We are linking expression of AN2 to an ethanol-inducible transcriptional activator. In our prototype flower, we have AN2 linked to a dexamethasone-inducible transcriptional activator, and that clearly works in a robust way.
https://www.youtube.com/watch?v=hOlO1Cu6E9I
However, we could never distribute a flower that requires dexamethasone to the public. Or maybe we could, but very few people have Dex laying around their house that they can apply to their flowers, thus the changeover to the ethanol system.
We talk an awful lot about “petunia circadia” and “continuous color change”. This is a different project, and will be more technically challenging, and is thus listed as a stretch goal on the campaign, not the main goal.
To make Petunia circadia we will be changing the pH within the flower vacuoles.
I am a little bit confused, will the actual flowers that are growing change color or only new buds about to flower?
Color-change-on-demand : new buds
Petunia circadia : developed flowers
The color-change-on-demand flowers will typically bloom all white. If you water them with a beer, or spray a flower bud with a beer (we present these beer applications as a possibility, we will need to test the resulting flowers to see what works and what doesn’t) the new flowers will bloom purple.

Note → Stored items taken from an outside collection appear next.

Lemma make_room_repr fuel : forall info es reqlen,
  evq_repr info es -> reqlen <= JD_EVENT_QUEUE_SIZE -> ei_qptr info < Z.of_nat fuel ->
  exists info' k, make_room fuel info reqlen = Ret info' /\ evq_repr info' (drop k es) /\
    reqlen <= JD_EVENT_QUEUE_SIZE - ei_qptr info' /\
    (ei_init info' = ei_init info /\ ei_counter info' = ei_counter info) /\
    (reqlen <= JD_EVENT_QUEUE_SIZE - ei_qptr info -> k = 0%nat).
Proof.
  induction fuel as [|fuel IH]; intros info es reqlen Hr Hreq Hf; [destruct Hr; lia|].
  cbn [make_room]. case_cmp; [|exists info, 0%nat; by split_and!].
  destruct es as [|e es]; [destruct Hr as [? ? ? Hs]; simpl in Hs; lia|].
  destruct (ev_shift_repr info e es Hr) as (Hr' & Hq & Hi). destruct (e_size_ge e).
  destruct (IH (ev_shift info) es reqlen Hr' Hreq) as (info' & k & Hm & Hr'' & Hfit & [Hi' Hc'] & _); [lia|].
  exists info', (S k). split_and!; try done; try congruence; lia.
Qed.

(** *** Updating the event at [off] in place *)

Definition with_index (e : event) (v : Z) : event :=
  {| e_timestamp := e_timestamp e; e_index := v; e_command := e_command e; e_data := e_data e |}.
Definition with_timestamp (e : event) (v : Z) : event :=
  {| e_timestamp := v; e_index := e_index e; e_command := e_command e; e_data := e_data e |}.

Lemma eseg_put_index b off e stop v :
  0 <= off -> stop <= zlen b -> 0 <= v < 256 -> eseg b off [e] stop ->
  eseg (put8 b (off + 5) v) off [with_index e v] stop.
Proof.
  intros Ho Hst Hv (He & Hs & Hseg). simpl in Hseg. destruct (e_size_ge e) as (? & ? & ?).
  pose proof (zlen_nonneg (e_data e)). cbn [eseg]. rewrite <- He in *. cbn in *.
  assert (ev_service_size (put8 b (off + 5) v) off = ev_service_size b off) as Hsz
    by (apply get8_put8_ne; lia).
  split_and!; [|by rewrite Hsz|done]. unfold ev_at, with_index, ev_data. rewrite Hsz. cbn. f_equal.
  - unfold ev_timestamp, get32. by rewrite mread_put8_ne by lia.
  - unfold ev_service_index. rewrite get8_put8 by lia. by apply u8_small.
  - unfold ev_service_command, get16. by rewrite mread_put8_ne by lia.
  - by rewrite mread_put8_ne by lia.
Qed.

Lemma eseg_put_timestamp b off e stop v :
  0 <= off -> stop <= zlen b -> eseg b off [e] stop ->
  eseg (put32 b off v) off [with_timestamp e (u32 v)] stop.
Proof.
  intros Ho Hst (He & Hs & Hseg). simpl in Hseg. destruct (e_size_ge e) as (? & ? & ?).
  pose proof (zlen_nonneg (e_data e)). cbn [eseg]. rewrite <- He in *. cbn in *.
  assert (zlen (le_bytes 4 v) = 4) as H4 by done.
  assert (ev_service_size (put32 b off v) off = ev_service_size b off) as Hsz
    by (apply get8_mwrite_ne; lia).
  split_and!; [|by rewrite Hsz|done]. unfold ev_at, with_timestamp, ev_data. rewrite Hsz. cbn. f_equal.
  - unfold ev_timestamp. apply get32_put32; lia.
  - unfold ev_service_index. apply get8_mwrite_ne; lia.
  - unfold ev_service_command, get16, put32. by rewrite mread_mwrite_out by lia.
  - unfold put32. by rewrite mread_mwrite_out by lia.
Qed.

(** The queue seen from the event the loop is at. *)
Record evq_at (info : event_info) (seen : list event) (off : Z) (rest : list event) : Prop := {
  ea_len : zlen (ei_buffer info) = JD_EVENT_QUEUE_SIZE;
  ea_bytes : Forall is_byte (ei_buffer info);
  ea_qptr : 0 <= ei_qptr info <= JD_EVENT_QUEUE_SIZE;
  ea_seen : eseg (ei_buffer info) 0 seen off;
  ea_rest : eseg (ei_buffer info) off rest (ei_qptr info);
}.

Lemma evq_at_0 info es : evq_at info [] 0 es <-> evq_repr info es.
Proof. split; intros []; constructor; done. Qed.

Lemma evq_at_repr info seen off rest : evq_at info seen off rest -> evq_repr info (seen ++ rest).
Proof. intros []. constructor; try done. apply eseg_app. eauto. Qed.

Lemma evq_at_next info seen off e rest :
  evq_at info seen off (e :: rest) ->
  evq_at info (seen ++ [e]) (next_ev (ei_buffer info) off) rest.
Proof.
  intros [? ? ? Hs Hr]. unfold next_ev. rewrite (ev_size_at _ _ _ _ _ Hr).
  destruct Hr as (? & ? & ?). constructor; try done.
  apply eseg_app. exists off. split; [done|]. by cbn.
Qed.

(** [off] is the front of the buffer exactly when no event was seen. *)
Lemma evq_at_front info seen off rest : evq_at info seen off rest -> off = 0 <-> seen = [].
Proof.
  intros [? ? ? Hs Hr]. split; intros ->; [by eapply eseg_nil|]. by simpl in Hs.
Qed.

(** The buffer rewritten inside the current event. *)
Lemma evq_at_update info seen off e rest b' e' :
  evq_at info seen off (e :: rest) -> zlen b' = zlen (ei_buffer info) -> Forall is_byte b' ->
  e_size e' = e_size e -> eseg b' off [e'] (off + e_size e) ->
  (forall o k, 0 <= o -> 0 <= k -> o + k <= off \/ off + e_size e <= o ->
    mread b' o k = mread (ei_buffer info) o k) ->
  evq_at (set_buffer info b') (seen ++ [e']) (next_ev b' off) rest.
Proof.
  intros [Hl ? Hq Hs Hr] Hl' Hb' Hsz He' Hag. pose proof (proj1 (eseg_bounds _ _ _ _ Hs)).
  pose proof Hr as (_ & _ & Hr'). destruct (e_size_ge e).
  pose proof (proj1 (eseg_bounds _ _ _ _ Hr')).
  assert (next_ev b' off = off + e_size e) as -> by (unfold next_ev; rewrite (ev_size_at _ _ _ _ _ He'); lia).
  constructor; cbn; try done; [congruence| |].
  - apply eseg_app. exists off. split; [|done]. rewrite <- (Z.add_0_r 0), <- (Z.add_0_r off).
    apply (eseg_agree (ei_buffer info)); try lia; [|done]. intros. rewrite Z.add_0_r. apply Hag; lia.
  - rewrite <- (Z.add_0_r (off + e_size e)), <- (Z.add_0_r (ei_qptr info)).
    apply (eseg_agree (ei_buffer info)); try lia; [|done]. intros. rewrite Z.add_0_r. apply Hag; lia.
Qed.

Once a petunia flower is open, the small molecule building blocks used to make anthocyanins will have been diverted for other uses. Anthocyanins are also astonishingly stable molecules. The flowers are locked into being that color, whether they are white or purple.
Petunia flowers last for about 5 days before they senesce, but petunias are prolific bloomers, and will continuously put out new blooms. So you could change over the entire plant’s flower colors on a one week time scale.
I assume you are basing your work off of: http://www.ncbi.nlm.nih.gov/pmc/articles/PMC1456866/ which seems reasonable but it is not mentioned in the paper how quickly the fading occurs, any idea?
This is for the petunia circadia. I mentioned that that is a more ambitious project, and there is a lot of testing we would have to do along the path to creating this flower. That paper you linked to demonstrates the pH change you can achieve through a knockout (roughly 0.5 pH units) and the corresponding color change of the flower. That pH-color change phenomenon is described several different ways using several different mechanisms by that laboratory.
Circadian promoters form plants are likewise well described and used in synthetic systems (check out luciferase linked to a circadian promoter in arabidopsis here: https://www.youtube.com/watch?v=hOlO1Cu6E9I )
Linking pH change in the vacuole to a circadian promoter will be the challenge. Will we be doing proton channel expression on a circadian promoter, or doing RNAi knockdowns of a channel on a circadian promoter? Will the protein lifetime of a proton pump on the plant vacuole exceed the 12 hour timeline of a circadian expression system? Will we need to stabilize/destabilize proteins/RNAs to get this to work? There are many unknowns in this project and a lot more testing, measuring, and fiddling required to get petunia circadia to work. This is definitely higher risk science than color-change on demand, but is still a totally reasonable and doable project.
Do you think any of these engineered processes will affect the normal growth and metabolism properties of the petunias?
In all cases we will be having a selectable marker in our plants that will be constitutively expressed. This will place a metabolic burden on the plants that their non-transformed cousins won’t have. All the clever things we are adding to make the flowers change color will be expressed only using a flower-specific promoter—so metabolic burden will be limited to the reproductive organs, not the photosynthetic tissues.
With all the varieties of plants out there which have been developed with conventional breeding that have one or two genes knocked/overexpressed and still have vigorous growth habits, I don’t think it won’t be too hard to get a robustly-growing petunia out of this.